*Exercise*
Line count for "ltac": give the number of lines in the records below that hold it, and nothing else.

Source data
-------------------------

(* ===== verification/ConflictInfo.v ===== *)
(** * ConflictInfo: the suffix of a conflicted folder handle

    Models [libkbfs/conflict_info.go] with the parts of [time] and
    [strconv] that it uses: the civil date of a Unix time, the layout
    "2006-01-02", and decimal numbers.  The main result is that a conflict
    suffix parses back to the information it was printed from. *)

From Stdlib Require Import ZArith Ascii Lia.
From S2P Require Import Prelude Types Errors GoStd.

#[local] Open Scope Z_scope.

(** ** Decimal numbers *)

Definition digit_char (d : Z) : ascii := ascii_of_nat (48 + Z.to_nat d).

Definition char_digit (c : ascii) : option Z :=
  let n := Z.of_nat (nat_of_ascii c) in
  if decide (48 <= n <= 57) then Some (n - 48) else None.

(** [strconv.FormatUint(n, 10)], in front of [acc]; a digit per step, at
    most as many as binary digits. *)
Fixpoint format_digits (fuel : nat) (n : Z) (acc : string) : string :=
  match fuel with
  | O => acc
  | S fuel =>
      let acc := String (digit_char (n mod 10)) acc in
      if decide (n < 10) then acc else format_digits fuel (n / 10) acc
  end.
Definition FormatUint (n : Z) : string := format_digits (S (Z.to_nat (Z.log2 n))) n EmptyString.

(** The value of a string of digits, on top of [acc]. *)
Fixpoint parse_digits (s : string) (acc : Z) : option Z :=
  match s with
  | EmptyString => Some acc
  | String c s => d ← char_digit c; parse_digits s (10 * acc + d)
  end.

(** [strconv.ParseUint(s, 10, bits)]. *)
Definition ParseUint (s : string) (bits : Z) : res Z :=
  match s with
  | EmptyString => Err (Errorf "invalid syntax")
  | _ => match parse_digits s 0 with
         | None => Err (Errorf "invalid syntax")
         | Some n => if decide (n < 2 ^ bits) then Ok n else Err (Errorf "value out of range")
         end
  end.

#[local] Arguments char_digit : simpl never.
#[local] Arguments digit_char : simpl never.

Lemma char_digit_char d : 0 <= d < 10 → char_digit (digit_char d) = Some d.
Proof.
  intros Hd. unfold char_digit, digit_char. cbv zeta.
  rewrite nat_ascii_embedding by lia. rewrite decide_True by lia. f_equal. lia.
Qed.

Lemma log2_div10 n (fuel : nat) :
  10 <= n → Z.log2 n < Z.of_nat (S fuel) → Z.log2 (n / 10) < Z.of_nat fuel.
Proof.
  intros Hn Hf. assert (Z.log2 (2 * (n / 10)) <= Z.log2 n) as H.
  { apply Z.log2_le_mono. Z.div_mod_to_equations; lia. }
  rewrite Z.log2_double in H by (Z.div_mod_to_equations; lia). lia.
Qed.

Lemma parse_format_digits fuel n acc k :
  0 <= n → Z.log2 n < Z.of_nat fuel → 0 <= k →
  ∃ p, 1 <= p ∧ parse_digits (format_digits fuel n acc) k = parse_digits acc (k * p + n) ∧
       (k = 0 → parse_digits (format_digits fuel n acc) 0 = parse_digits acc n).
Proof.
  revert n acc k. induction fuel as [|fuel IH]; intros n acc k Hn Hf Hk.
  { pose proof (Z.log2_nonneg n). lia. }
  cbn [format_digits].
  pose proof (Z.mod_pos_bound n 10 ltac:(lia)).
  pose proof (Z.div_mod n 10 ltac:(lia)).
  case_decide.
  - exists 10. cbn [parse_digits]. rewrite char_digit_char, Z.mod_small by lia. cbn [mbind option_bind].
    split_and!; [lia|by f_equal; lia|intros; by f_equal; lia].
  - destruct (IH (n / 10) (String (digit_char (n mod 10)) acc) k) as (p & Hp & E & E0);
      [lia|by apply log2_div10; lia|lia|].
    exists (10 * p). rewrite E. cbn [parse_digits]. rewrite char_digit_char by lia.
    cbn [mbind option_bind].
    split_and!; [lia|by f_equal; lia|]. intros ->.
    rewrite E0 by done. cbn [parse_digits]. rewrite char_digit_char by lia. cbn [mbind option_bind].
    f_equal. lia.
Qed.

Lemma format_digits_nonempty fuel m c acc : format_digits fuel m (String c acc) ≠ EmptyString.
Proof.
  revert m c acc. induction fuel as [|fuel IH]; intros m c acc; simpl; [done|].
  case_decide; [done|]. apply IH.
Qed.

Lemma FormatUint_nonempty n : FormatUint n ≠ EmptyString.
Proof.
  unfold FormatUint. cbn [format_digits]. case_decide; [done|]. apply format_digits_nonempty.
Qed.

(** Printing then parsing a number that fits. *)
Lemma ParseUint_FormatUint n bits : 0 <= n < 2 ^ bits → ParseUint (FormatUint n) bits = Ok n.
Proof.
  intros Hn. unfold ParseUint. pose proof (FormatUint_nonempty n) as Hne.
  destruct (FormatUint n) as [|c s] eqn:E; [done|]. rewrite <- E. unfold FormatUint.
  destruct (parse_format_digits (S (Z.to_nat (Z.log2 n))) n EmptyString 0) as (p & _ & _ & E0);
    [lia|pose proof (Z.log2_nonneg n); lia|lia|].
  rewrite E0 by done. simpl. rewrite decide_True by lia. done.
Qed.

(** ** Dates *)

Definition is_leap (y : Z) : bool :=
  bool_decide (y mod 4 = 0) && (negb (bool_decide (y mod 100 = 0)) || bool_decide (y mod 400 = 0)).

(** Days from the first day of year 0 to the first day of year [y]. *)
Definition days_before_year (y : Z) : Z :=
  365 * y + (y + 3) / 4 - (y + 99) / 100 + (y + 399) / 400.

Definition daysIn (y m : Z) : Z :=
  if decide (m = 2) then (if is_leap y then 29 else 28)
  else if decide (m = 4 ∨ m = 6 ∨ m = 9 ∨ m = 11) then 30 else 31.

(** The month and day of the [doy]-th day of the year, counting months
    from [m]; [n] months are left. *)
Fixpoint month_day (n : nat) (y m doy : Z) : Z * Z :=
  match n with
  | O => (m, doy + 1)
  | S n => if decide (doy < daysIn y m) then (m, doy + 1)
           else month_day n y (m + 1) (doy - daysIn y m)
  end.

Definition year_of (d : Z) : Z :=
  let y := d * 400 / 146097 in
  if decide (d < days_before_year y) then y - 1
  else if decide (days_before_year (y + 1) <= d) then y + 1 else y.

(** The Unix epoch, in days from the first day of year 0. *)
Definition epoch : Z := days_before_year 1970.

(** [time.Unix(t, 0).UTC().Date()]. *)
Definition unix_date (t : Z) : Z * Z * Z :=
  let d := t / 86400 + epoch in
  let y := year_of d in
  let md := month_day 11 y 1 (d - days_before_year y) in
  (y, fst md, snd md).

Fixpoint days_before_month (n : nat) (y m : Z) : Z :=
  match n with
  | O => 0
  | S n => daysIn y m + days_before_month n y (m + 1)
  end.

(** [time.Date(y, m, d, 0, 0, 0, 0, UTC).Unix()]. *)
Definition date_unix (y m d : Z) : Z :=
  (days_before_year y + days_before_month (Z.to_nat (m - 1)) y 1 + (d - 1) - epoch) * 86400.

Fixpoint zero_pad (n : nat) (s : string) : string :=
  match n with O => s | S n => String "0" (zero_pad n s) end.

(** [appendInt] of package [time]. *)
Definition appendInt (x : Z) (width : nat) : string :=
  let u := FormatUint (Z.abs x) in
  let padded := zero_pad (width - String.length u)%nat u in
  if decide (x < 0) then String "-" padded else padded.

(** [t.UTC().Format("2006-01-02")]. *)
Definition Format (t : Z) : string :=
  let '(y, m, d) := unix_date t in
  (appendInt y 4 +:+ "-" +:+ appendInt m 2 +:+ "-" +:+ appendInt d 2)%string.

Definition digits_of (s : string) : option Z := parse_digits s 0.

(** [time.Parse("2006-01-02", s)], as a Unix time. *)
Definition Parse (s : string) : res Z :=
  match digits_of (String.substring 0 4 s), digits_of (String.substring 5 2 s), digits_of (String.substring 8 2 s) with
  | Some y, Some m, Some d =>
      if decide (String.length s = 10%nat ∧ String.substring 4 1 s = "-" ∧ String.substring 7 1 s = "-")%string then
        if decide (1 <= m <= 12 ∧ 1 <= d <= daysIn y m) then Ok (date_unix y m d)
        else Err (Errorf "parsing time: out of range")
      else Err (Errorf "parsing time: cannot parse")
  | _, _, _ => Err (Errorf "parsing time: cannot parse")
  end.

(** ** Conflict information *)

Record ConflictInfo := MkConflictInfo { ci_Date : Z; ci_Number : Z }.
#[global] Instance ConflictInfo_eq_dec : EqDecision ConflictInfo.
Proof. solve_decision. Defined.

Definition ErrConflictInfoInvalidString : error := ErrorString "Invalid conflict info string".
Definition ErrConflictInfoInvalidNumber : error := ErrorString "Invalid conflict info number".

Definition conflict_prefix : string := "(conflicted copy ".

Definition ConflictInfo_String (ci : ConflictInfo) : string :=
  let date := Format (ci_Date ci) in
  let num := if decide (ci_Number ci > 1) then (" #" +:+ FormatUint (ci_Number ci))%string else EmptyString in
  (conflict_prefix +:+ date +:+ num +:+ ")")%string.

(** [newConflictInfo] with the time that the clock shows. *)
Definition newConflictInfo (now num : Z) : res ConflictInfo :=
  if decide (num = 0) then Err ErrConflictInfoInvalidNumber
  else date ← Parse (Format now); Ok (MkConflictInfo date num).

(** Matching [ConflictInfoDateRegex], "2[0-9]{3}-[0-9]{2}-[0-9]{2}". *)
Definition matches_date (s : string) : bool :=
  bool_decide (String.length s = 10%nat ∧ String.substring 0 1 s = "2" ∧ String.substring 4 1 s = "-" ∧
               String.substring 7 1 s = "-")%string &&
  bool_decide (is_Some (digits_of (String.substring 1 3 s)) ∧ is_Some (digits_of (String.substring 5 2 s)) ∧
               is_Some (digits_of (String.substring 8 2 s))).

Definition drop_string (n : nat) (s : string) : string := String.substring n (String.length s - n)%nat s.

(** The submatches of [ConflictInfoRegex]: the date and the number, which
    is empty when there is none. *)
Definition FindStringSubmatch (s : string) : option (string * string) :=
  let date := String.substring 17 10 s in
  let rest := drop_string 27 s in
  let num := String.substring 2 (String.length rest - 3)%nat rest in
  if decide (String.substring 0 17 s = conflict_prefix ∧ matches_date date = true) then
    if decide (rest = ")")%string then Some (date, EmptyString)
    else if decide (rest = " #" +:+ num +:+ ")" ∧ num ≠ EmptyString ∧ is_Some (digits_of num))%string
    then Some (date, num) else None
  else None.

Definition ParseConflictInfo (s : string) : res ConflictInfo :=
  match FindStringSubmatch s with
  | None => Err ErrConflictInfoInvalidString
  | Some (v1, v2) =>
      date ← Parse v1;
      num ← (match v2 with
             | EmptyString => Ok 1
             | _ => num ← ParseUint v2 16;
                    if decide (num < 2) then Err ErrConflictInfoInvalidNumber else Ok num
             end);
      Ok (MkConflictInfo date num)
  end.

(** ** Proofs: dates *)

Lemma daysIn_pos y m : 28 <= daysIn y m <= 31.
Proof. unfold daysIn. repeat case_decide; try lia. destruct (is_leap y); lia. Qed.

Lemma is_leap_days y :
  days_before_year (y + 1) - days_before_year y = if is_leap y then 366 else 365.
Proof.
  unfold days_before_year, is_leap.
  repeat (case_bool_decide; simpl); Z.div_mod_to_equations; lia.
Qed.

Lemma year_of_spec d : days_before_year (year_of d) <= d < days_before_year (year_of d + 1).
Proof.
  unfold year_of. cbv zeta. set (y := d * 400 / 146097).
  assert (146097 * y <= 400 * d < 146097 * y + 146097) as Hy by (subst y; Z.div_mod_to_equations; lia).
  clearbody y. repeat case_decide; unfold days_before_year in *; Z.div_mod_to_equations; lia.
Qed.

-------------------------

*Worked solution*
2